Vancouver’s Frozen Desserts

Ice, ice, baby.

When it comes to comforting frozen dessert, Vancouver knows what it’s doing. From the classic salted caramel ice cream at Earnest, to earl grey ice cream from Rain or Shine, to the cherry vanilla gelato at Bella Gelateria, the city has no shortage of classic cold treats. But we can go beyond the typical, too—consider this your guide to the city’s undiscovered and unique.

Coconut Ash ice cream at Mister

Get your smartphones ready: this one is definitely going on Instagram. Capitalizing on the black ice cream trend, Yaletown’s Mister has created Coconut Ash: gothic goodness made with edible activated charcoal powder. The subtle, smooth flavour is truly unique, and paired with the creaminess of Mister’s signature liquid nitrogen creation system, the stark black treat is one for the selfies. There is even a sugary black waffle cone to go with it. Just be warned: Coconut Ash may stain your tongue. Plan accordingly.

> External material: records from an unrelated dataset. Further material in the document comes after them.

(** C2 as stated fails: the amount string ["0"] does not parse to a positive
    number, and submitting it with a description adds a transaction of
    amount 0 to the list. *)
Lemma handleSubmit_rejects_counterexample :
  let st := run [ClickAdd; ChangeDescription "Coffee"; ChangeAmount "0"] initialState in
  offeredAll [ClickAdd; ChangeDescription "Coffee"; ChangeAmount "0";
              Submit reading] initialState /\
  JS.trim (FormData.description (formData st)) = "Coffee" /\
  JS.positive_finite (JS.parseFloat (FormData.amount (formData st))) = false /\
  transactions st = [] /\
  transactions (step (Submit reading) st)
  = [ {| id := "1700000000000"; description := "Coffee"; amount := JS.zero;
         type := expense; category := "Food";
         date := "2023-11-14T22:13:20.000Z" |} ].
Proof. vm_compute. intuition. Qed.

(** *** The pairing of type and category *)

Lemma firstCategory_paired (t : TransactionType) : In (firstCategory t) (categories t).
Proof. destruct t; simpl; by left. Qed.

Lemma filter_Forall {A} (P : A -> Prop) (p : A -> bool) (l : list A) :
  Forall P l -> Forall P (List.filter p l).
Proof.
  induction 1 as [|x l Hx _ IH]; simpl; [constructor|].
  destruct (p x); [by constructor|done].
Qed.
#[global] Instance titles_are_str_dec nd : Decision (titles_are_str nd).
Proof. unfold titles_are_str. apply _. Defined.


(** A category is in the digest when it has articles and is not the
    fallback. *)
Definition in_digest (p : pystr * list article) : Prop :=
  p.2 ≠ [] ∧ p.1 ≠ FALLBACK.

#[global] Instance in_digest_dec p : Decision (in_digest p).
Proof. unfold in_digest. apply _. Defined.


(** ** The report, as specified *)

(** The keys that the report reads with [article[k]]. *)
Definition REPORT_KEYS : list pystr :=
  [str "title"; str "url"; str "source"; str "region"; str "publish_date"].

Definition has_keys (ks : list pystr) (a : article) : Prop :=
  Forall (λ k, is_Some (a !! k)) ks.

Definition report_ready (nd : news_data) : Prop :=
  Forall (λ p, Forall (has_keys REPORT_KEYS) p.2) nd.

(** The summarizer was reached and answered a non-empty summary. *)
Definition summary_obtained (w : world) (self : scraper) (nd : news_data)
    : Prop :=
  ∃ cfg t summary,
    s_use_deepseek self = true ∧ s_deepseek self = Some cfg ∧
    generate_daily_summary w cfg nd = (t, inr summary) ∧ summary ≠ [].

(** The chat service was asked for a summary, and the call raised or its
    answer was empty or blank. *)
Definition chat_gave_nothing (w : world) (cfg : summary_config)
    (nd : news_data) (prompt : pystr) : Prop :=
  ∃ news_text,
    _prepare_news_text nd = ([], inr news_text) ∧
    strip news_text ≠ [] ∧
    prompt = summary_prompt (default 300%nat (sc_min_length cfg))
                            (default 500%nat (sc_max_length cfg)) news_text ∧
    (w_chat w prompt = None ∨
     ∃ content, w_chat w prompt = Some content ∧ strip content = []).

(** A line of the report other than the heading of the summary section. *)
Definition not_heading (p : pystr) : Prop := p ≠ SUMMARY_HEADING.

(** The keys that [fetch_from_source] sets; ["region"] is added afterwards
    by [scrape_from_newspaper]. *)
Definition CRAWLED_KEYS : list pystr :=
  [str "title"; str "url"; str "source"; str "publish_date"].

(** ** Data for the examples *)

(** [str.lower] on ASCII text. *)
Definition ascii_lower (s : pystr) : pystr :=
  (λ c, if (65 <=? c) && (c <=? 90) then c + 32 else c) <$> s.

(** An article with the six keys that the adapters set. *)
Definition record (title url region description : string) : article :=
  <[str "title" := PStr (str title)]>
  (<[str "url" := PStr (str url)]>
  (<[str "source" := PStr (str "NewsAPI")]>
  (<[str "region" := PStr (str region)]>
  (<[str "publish_date" := PStr (str "2024-05-01")]>
  (<[str "description" := PStr (str description)]> ∅))))).

(** Twelve articles, titled "Story 1" to "Story 12". *)
Definition twelve_stories : list article :=
  (λ n, <[str "title" := PStr (str "Story " ++ str_of_nat n)]>
          (record "" "u" "NewsAPI-us" "")) <$> seq 1 12.

Definition two_categories : taxonomy :=
  [(str "A", [str "x"]); (str "B", [str "y"])].
(** * fix_fonts: a shallow embedding of the font-correction engine

    The development follows [src/fix_fonts.py]: the tokenizer and the
    word-frequency classifier, the styled-run model with the rFonts
    attribute map, the per-run rewriter of the frequency mode, the
    sentence mode with its rescan loop, the output-path policy and the
    command-line entry point.

    Python [str] values are lists of Unicode code points.  A paragraph is
    the list of its runs; a run object is named by its position in that
    list, and an in-place mutation of a run is an update at that index. *)

From Stdlib Require Import ZArith NArith List Bool Lia String Ascii.
From Stdlib Require Import Floats.SpecFloat.
From stdpp Require Import base option list gmap strings fin_maps.
(** * Orchestration scripts: a shallow embedding and its properties

    The Python scripts of [multi-agent-orchestration/scripts] and
    [sequential-orchestration/scripts] are embedded as Rocq functions:

    - Python [str] is [string] (ASCII text), [int] is [Z], [list] is [list],
      a [dict] used as a map is a [gmap], a [set] is a [gset];
    - the dictionaries of AGENT_STATE.json follow the [TaskEntry] and
      [AgentState] dataclasses of init_orchestration.py and are records; a key
      that the code reads with [.get(key, default)] is a field holding the
      default when the key is absent;
    - objects that are mutated while they are shared (the [Task] objects of
      the parser, the task dictionaries of the state) live in a store and are
      named by their index;
    - a Python exception is an explicit result. *)

From Stdlib Require Import ZArith String Ascii List Bool Lia Sorted.
From stdpp Require Import base option list gmap strings pretty sorting.

Open Scope string_scope.
Open Scope list_scope.

(** ** Python built-ins on strings and lists *)

Module Py.

(** [str.isspace] on one ASCII character: TAB, LF, VT, FF, CR, the four
    separators FS, GS, RS, US, and the space.  The same set is [\s] for [re]. *)
Definition is_space (c : ascii) : bool :=
  let n := nat_of_ascii c in
  ((9 <=? n)%nat && (n <=? 13)%nat) || ((28 <=? n)%nat && (n <=? 32)%nat).

(** [\d] on ASCII text. *)
Definition is_digit (c : ascii) : bool :=
  let n := nat_of_ascii c in (48 <=? n)%nat && (n <=? 57)%nat.

Fixpoint lstrip (s : string) : string :=
  match s with
  | String c s' => if is_space c then lstrip s' else s
  | EmptyString => EmptyString
  end.

(** [rstrip]: a character is dropped when it is a space and everything after
    it has been dropped. *)
Fixpoint rstrip (s : string) : string :=
  match s with
  | String c s' =>
      match rstrip s' with
      | EmptyString => if is_space c then EmptyString else String c EmptyString
      | r => String c r
      end
  | EmptyString => EmptyString
  end.

Definition strip (s : string) : string := rstrip (lstrip s).

(** [s.split(sep)] for a one-character separator: never an empty list. *)
Fixpoint split (sep : ascii) (s : string) : list string :=
  match s with
  | EmptyString => [EmptyString]
  | String c s' =>
      if Ascii.eqb c sep then EmptyString :: split sep s'
      else match split sep s' with
           | p :: ps => String c p :: ps
           | [] => [String c EmptyString]
           end
  end.

(** [s.startswith(p)] *)
Fixpoint startswith (p s : string) : bool :=
  match p, s with
  | EmptyString, _ => true
  | String a p', String b s' => Ascii.eqb a b && startswith p' s'
  | String _ _, EmptyString => false
  end.

(** [p in s] for strings: [p] occurs in [s] as a substring. *)
Fixpoint contains (p s : string) : bool :=
  startswith p s ||
  match s with
  | String _ s' => contains p s'
  | EmptyString => false
  end.

(** [s[n:]] *)
Fixpoint drop (n : nat) (s : string) : string :=
  match n, s with
  | O, _ => s
  | S n', String _ s' => drop n' s'
  | S _, EmptyString => EmptyString
  end.

Definition lower_char (c : ascii) : ascii :=
  let n := nat_of_ascii c in
  if (65 <=? n)%nat && (n <=? 90)%nat then ascii_of_nat (n + 32) else c.

Fixpoint lower (s : string) : string :=
  match s with
  | String c s' => String (lower_char c) (lower s')
  | EmptyString => EmptyString
  end.

(** [c in s] for a character. *)
Fixpoint has_char (c : ascii) (s : string) : bool :=
  match s with
  | String a s' => Ascii.eqb a c || has_char c s'
  | EmptyString => false
  end.

(** [s.rsplit(sep, 1)[0]]: the text before the last [sep], the whole string
    when there is none. *)
Fixpoint rsplit1_head (sep : ascii) (s : string) : string :=
  match s with
  | EmptyString => EmptyString
  | String c s' =>
      if has_char sep s' then String c (rsplit1_head sep s')
      else if Ascii.eqb c sep then EmptyString
      else s
  end.

(** [list(dict.fromkeys(l))]: duplicates removed, first occurrences kept in
    order.  [seen] is the key set of the dictionary under construction. *)
Fixpoint fromkeys_from (seen : list string) (l : list string) : list string :=
  match l with
  | [] => []
  | x :: l' =>
      if bool_decide (x ∈ seen) then fromkeys_from seen l'
      else x :: fromkeys_from (x :: seen) l'
  end.

Definition fromkeys (l : list string) : list string := fromkeys_from [] l.

(** [sep.join(l)] *)
Fixpoint join (sep : string) (l : list string) : string :=
  match l with
  | [] => ""
  | [x] => x
  | x :: l' => x +:+ sep +:+ join sep l'
  end.

(** [int(s)] on ASCII text that [strip] has been applied to: an optional sign,
    then digits, single underscores allowed between digits; [None] stands for
    [ValueError]. *)
Definition digit_val (c : ascii) : Z := Z.of_nat (nat_of_ascii c - 48).

(** [after_digit] tells whether the previous character was a digit, so that
    an underscore is legal here. *)
Fixpoint int_digits (acc : Z) (after_digit : bool) (s : string) : option Z :=
  match s with
  | EmptyString => if after_digit then Some acc else None
  | String c s' =>
      if is_digit c then int_digits (10 * acc + digit_val c) true s'
      else if Ascii.eqb c "_" && after_digit then
        match s' with
        | String d _ => if is_digit d then int_digits acc false s' else None
        | EmptyString => None
        end
      else None
  end.

Definition int (s : string) : option Z :=
  match s with
  | String "-" s' => Z.opp <$> int_digits 0 false s'
  | String "+" s' => int_digits 0 false s'
  | _ => int_digits 0 false s
  end.

End Py.

(** ** Regular expressions: the backtracking matcher of [re]

    Only the constructs that the patterns of the scripts use.  The matcher
    tries alternatives in the order of [re]: a greedy [?], [*] or [+] first
    takes as much as it can and gives characters back when the rest of the
    pattern fails.  No pattern of the scripts has a star whose body can match
    the empty string; such an iteration is cut off here. *)

Module Re.

Inductive regex : Type :=
| Cls (p : ascii -> bool)      (* one character of a class *)
| Seq (r1 r2 : regex)
| Opt (r : regex)              (* r? *)
| Star (r : regex)             (* r* *)
| Group (n : nat) (r : regex)  (* (r), the n-th capturing group *)
| Eos.                         (* $ without MULTILINE *)

Definition Chr (c : ascii) : regex := Cls (Ascii.eqb c).
Definition Plus (r : regex) : regex := Seq r (Star r).
(** [.] without DOTALL *)
Definition Dot : regex := Cls (fun c => negb (Ascii.eqb c "010")).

French-style ice cream at La Glace

What started out as a cart on wheels (showing up at events around the city, including the TED Conference and at Holt Renfrew) has grown into a full-fledged treat parlour at the west edge of Kitsilano. This is French-style ice cream, meaning more cream and more eggs. That might equal more calories, but it also equals more taste; La Glace scoops are creamy and smooth, thick and luscious. The pretzel flavour is a must-try, and there are options for vegans as well, including a noteworthy peanut butter. Matched by the Pinterest-perfect parlour of white, pastel, and gold, La Glace is an exciting addition to its neighbourhood.

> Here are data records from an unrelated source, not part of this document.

(** * Air-conditioner specification extraction (script5.py)

    A shallow embedding of the extraction engine of [script5.py]:
    [parse_power_value], [find_energy_class], [extract_specs_from_text],
    [fetch_product_specs], the module-level merge of automatic and manual
    values and the simulation computed from them, together with the
    properties the specification states about them and further properties
    read off the code.

    Python values are modelled as follows.
    - A [str] is the list of its Unicode code points.
    - A [float] is an IEEE-754 binary64 number, with the operations of the
      Standard Library's [SpecFloat] at precision 53 and maximal exponent
      1024.
    - [re.search] is a backtracking matcher over a small syntax of regular
      expressions with capture groups (ordered alternation, greedy
      repetition, leftmost match).
    - A raised exception is a value of a sum type; [try ... except] is a
      case analysis on it. *)

From Stdlib Require Import ZArith NArith QArith List Bool Lia String Ascii.
From Stdlib Require Import Floats.SpecFloat.
Import ListNotations.

Set Implicit Arguments.

(** ** Python strings *)

Module PyStr.

(** A character is a Unicode code point. *)
Definition char := N.
Definition str := list char.

Local Open Scope N_scope.

(** Reading of a UTF-8 encoded literal: [need] continuation bytes are still
    expected for the code point accumulated in [acc]. *)
Fixpoint utf8 (acc : N) (need : nat) (bs : list N) : str :=
  match bs with
  | [] => []
  | b :: bs' =>
      match need with
      | S n =>
          let acc' := acc * 64 + b mod 64 in
          match n with
          | O => acc' :: utf8 0 O bs'
          | S _ => utf8 acc' n bs'
          end
      | O =>
          if b <? 128 then b :: utf8 0 O bs'
          else if b <? 224 then utf8 (b mod 32) 1 bs'
          else if b <? 240 then utf8 (b mod 16) 2 bs'
          else utf8 (b mod 8) 3 bs'
      end
  end.

(** [py "..."] is the Python string written as the literal. *)
Definition py (s : string) : str :=
  utf8 0 O (List.map N_of_ascii (list_ascii_of_string s)).

Definition str_eqb (a b : str) : bool :=
  if list_eq_dec N.eq_dec a b then true else false.

(** [a in s] for strings: [a] occurs as a substring of [s]. *)
Fixpoint startswith (s a : str) : bool :=
  match a, s with
  | [], _ => true
  | _ :: _, [] => false
  | x :: a', c :: s' => (x =? c) && startswith s' a'
  end.

Fixpoint contains (s a : str) : bool :=
  startswith s a ||
  match s with
  | [] => false
  | _ :: s' => contains s' a
  end.

(** [s.replace(',', '.')]: every occurrence of one character replaced. *)
Definition replace_char (old new : char) (s : str) : str :=
  List.map (fun c => if c =? old then new else c) s.

Definition in_range (lo hi c : char) : bool := (lo <=? c) && (c <=? hi).

(** [str.lower()], character by character.  The letters A-Z and the capital
    letters of Latin-1 move 32 places up; U+0130 (capital I with dot)
    becomes "i" followed by U+0307, and U+212A (Kelvin sign) becomes "k".
    Those are all the characters whose lower-case form contains a character
    that some pattern of this program can tell from another; every other
    character is kept as it is. *)
Definition lower_char (c : char) : str :=
  if in_range 65 90 c then [c + 32]
  else if in_range 192 222 c && negb (c =? 215) then [c + 32]
  else if c =? 304 then [105; 775]
  else if c =? 8490 then [107]
  else [c].

Definition lower (s : str) : str := flat_map lower_char s.

(** [str.isspace()] of one character: what [\s] matches in a [str] pattern. *)
Definition is_space (c : char) : bool :=
  in_range 9 13 c || in_range 28 32 c || (c =? 133) || (c =? 160)
  || (c =? 5760) || in_range 8192 8202 c || (c =? 8232) || (c =? 8233)
  || (c =? 8239) || (c =? 8287) || (c =? 12288).

(** First code points of the blocks of ten decimal digits (general category
    Nd) of the Unicode character database, version 14.0; the fifty
    mathematical digits from U+1D7CE are five such blocks. *)
Definition digit_blocks : list N :=
  [48; 1632; 1776; 1984; 2406; 2534; 2662; 2790; 2918; 3046; 3174; 3302;
   3430; 3558; 3664; 3792; 3872; 4160; 4240; 6112; 6160; 6470; 6608; 6784;
   6800; 6992; 7088; 7232; 7248; 42528; 43216; 43264; 43472; 43504; 43600;
   44016; 65296; 66720; 68912; 69734; 69872; 69942; 70096; 70384; 70736;
   70864; 71248; 71360; 71472; 71904; 72016; 72784; 73040; 73120; 92768;
   92864; 93008; 120782; 120792; 120802; 120812; 120822; 123200; 123632;
   125264; 130032].

(** The decimal value of a digit character, if it is one. *)
Fixpoint digit_in (blocks : list N) (c : char) : option N :=
  match blocks with
  | [] => None
  | b :: bs => if in_range b (b + 9) c then Some (c - b) else digit_in bs c
  end.

Definition digit_value (c : char) : option N := digit_in digit_blocks c.

(** What [\d] matches in a [str] pattern. *)
Definition is_digit (c : char) : bool :=
  match digit_value c with Some _ => true | None => false end.

End PyStr.
Export PyStr.

(** ** Regular expressions ([re], flag [IGNORECASE]) *)

Module Re.

Local Open Scope N_scope.

(** A character of the text against a (lower-case) literal of a pattern
    compiled with [IGNORECASE]: the text character is lower-cased with the
    simple one-to-one mapping, and the dotless i (U+0131) and the long s
    (U+017F) also count as "i" and "s". *)
Definition simple_lower (c : char) : char :=
  if in_range 65 90 c then c + 32
  else if in_range 192 222 c && negb (c =? 215) then c + 32
  else if c =? 304 then 105
  else if c =? 8490 then 107
  else c.

Definition ci_eq (p c : char) : bool :=
  (simple_lower c =? p)
  || ((p =? 105) && (c =? 305))
  || ((p =? 115) && (c =? 383)).

(** The syntax the patterns of the program need.  Repetition is only ever
    applied to a set of characters. *)
Inductive regex : Type :=
| Eps : regex
| Lit (p : char) : regex
| Class (f : char -> bool) : regex
| Cat (r1 r2 : regex) : regex
| Alt (r1 r2 : regex) : regex
| Star (f : char -> bool) : regex
| Group (n : nat) (r : regex) : regex.

(** [X+] and [X?], both greedy. *)
Definition Plus (f : char -> bool) : regex := Cat (Class f) (Star f).
Definition Opt (r : regex) : regex := Alt r Eps.

(** A literal word. *)
Fixpoint Str (w : str) : regex :=
  match w with
  | [] => Eps
  | [p] => Lit p
  | p :: w' => Cat (Lit p) (Str w')
  end.

(** The groups captured so far, latest first. *)
Definition groups := list (nat * str).

Fixpoint group (n : nat) (g : groups) : str :=
  match g with
  | [] => []
  | (i, w) :: g' => if Nat.eqb i n then w else group n g'
  end.

Section Matcher.
Variable A : Type.

(** Greedy repetition: take the character if it is in the set and go on;
    give it back when what follows fails. *)
Fixpoint star (f : char -> bool) (s : str) (k : str -> option A)
  : option A :=
  match s with
  | c :: s' =>
      if f c then
        match star f s' k with
        | Some x => Some x
        | None => k s
        end
      else k s
  | [] => k s
  end.

(** Backtracking match of [r] at the head of [s]; [k] is what remains to
    be matched after [r]. *)
Fixpoint matchk (r : regex) (s : str) (g : groups)
         (k : str -> groups -> option A) : option A :=
  match r with
  | Eps => k s g
  | Lit p =>
      match s with
      | c :: s' => if ci_eq p c then k s' g else None
      | [] => None
      end
  | Class f =>
      match s with
      | c :: s' => if f c then k s' g else None
      | [] => None
      end
  | Cat r1 r2 => matchk r1 s g (fun s' g' => matchk r2 s' g' k)
  | Alt r1 r2 =>
      match matchk r1 s g k with
      | Some x => Some x
      | None => matchk r2 s g k
      end
  | Star f => star f s (fun s' => k s' g)
  | Group n r' =>
      matchk r' s g
        (fun s' g' =>
           k s' ((n, firstn (List.length s - List.length s') s) :: g'))
  end.
End Matcher.

(** [re.match]: the groups of the match of [r] at the start of [s]. *)
Definition match_at (r : regex) (s : str) : option groups :=
  matchk r s [] (fun _ g => Some g).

Vegan soft serve at The Juice Truck

We all have Soft Peaks to thank for bringing high-end soft serve to Vancouver, but while that Gastown spot is great for using organic Avalon Dairy milk, The Juice Truck is taking things a step further by making the dessert totally vegan. Available at the company’s Yaletown location, the ice cream—made with natural nut milks—is refreshing and light, almost like sorbet. Flavours rotate, but may include subtle toasted coconut and sweet turmeric. Get one kind, or channel Dairy Queen with a swirl of both. Topped with fresh blueberries and house-made granola, it’s a healthful treat that doesn’t sacrifice taste. The Yaletown shop even has a “sprinkle wall” of balloons, so patrons can get take that perfect Instagram Story.

Dairy-free gelato at Umaluma

Chinatown’s changes continue with Umaluma, a plant-based gelato shop that packs serious flavour. From the classic Dark Chocolate Truffle to the refreshing Lemon Poppyseed, the scoops here are so creamy (thanks to organic coconut milk) and delicious that you’d never know you’re missing the dairy. There are also special sundaes that can be ordered in-shop, and even an ice cream float made with Yerba Mate.

Cocowhip at Kokomo

Also in Chinatown is Kokomo, a delicious vegan lunch spot serving up truly unmatched bowls of healthy goodness. The Hemp Caesar salad, with greens coated in a sunflower seed and hemp dressing and finished with marinated chickpeas, is reason enough to stop by—but the dessert is worth ordering, too. Kokomo is the only place in Canada to serve the Australian treat of Cocowhip, a vegan soft serve-style whip made with coconut water. Naturally sweet and delightfully smooth, Cocowhip is a perfect end to any meal at Kokomo, especially when topped with toasted coconut flakes or house-made matcha granola.

Votives from Noble & Co.

Readers would be correct for assuming that these are not desserts of the edible variety, but Vancouver-made Noble’s ice cream candles are too adorable not to mention. Made with 100 per cent pure beeswax sourced right here in Canada, Noble candles come in a variety of shapes, including standard candlestick versions and block numbers for birthday cakes—but the runaway hit has to be the lifelike ice cream votives, their tall swirls and wafer cones conjuring up nostalgic childhood memories of carefree summer days. Beeswax is slow-burning and is a renewable resource, making these perhaps the best treats of all.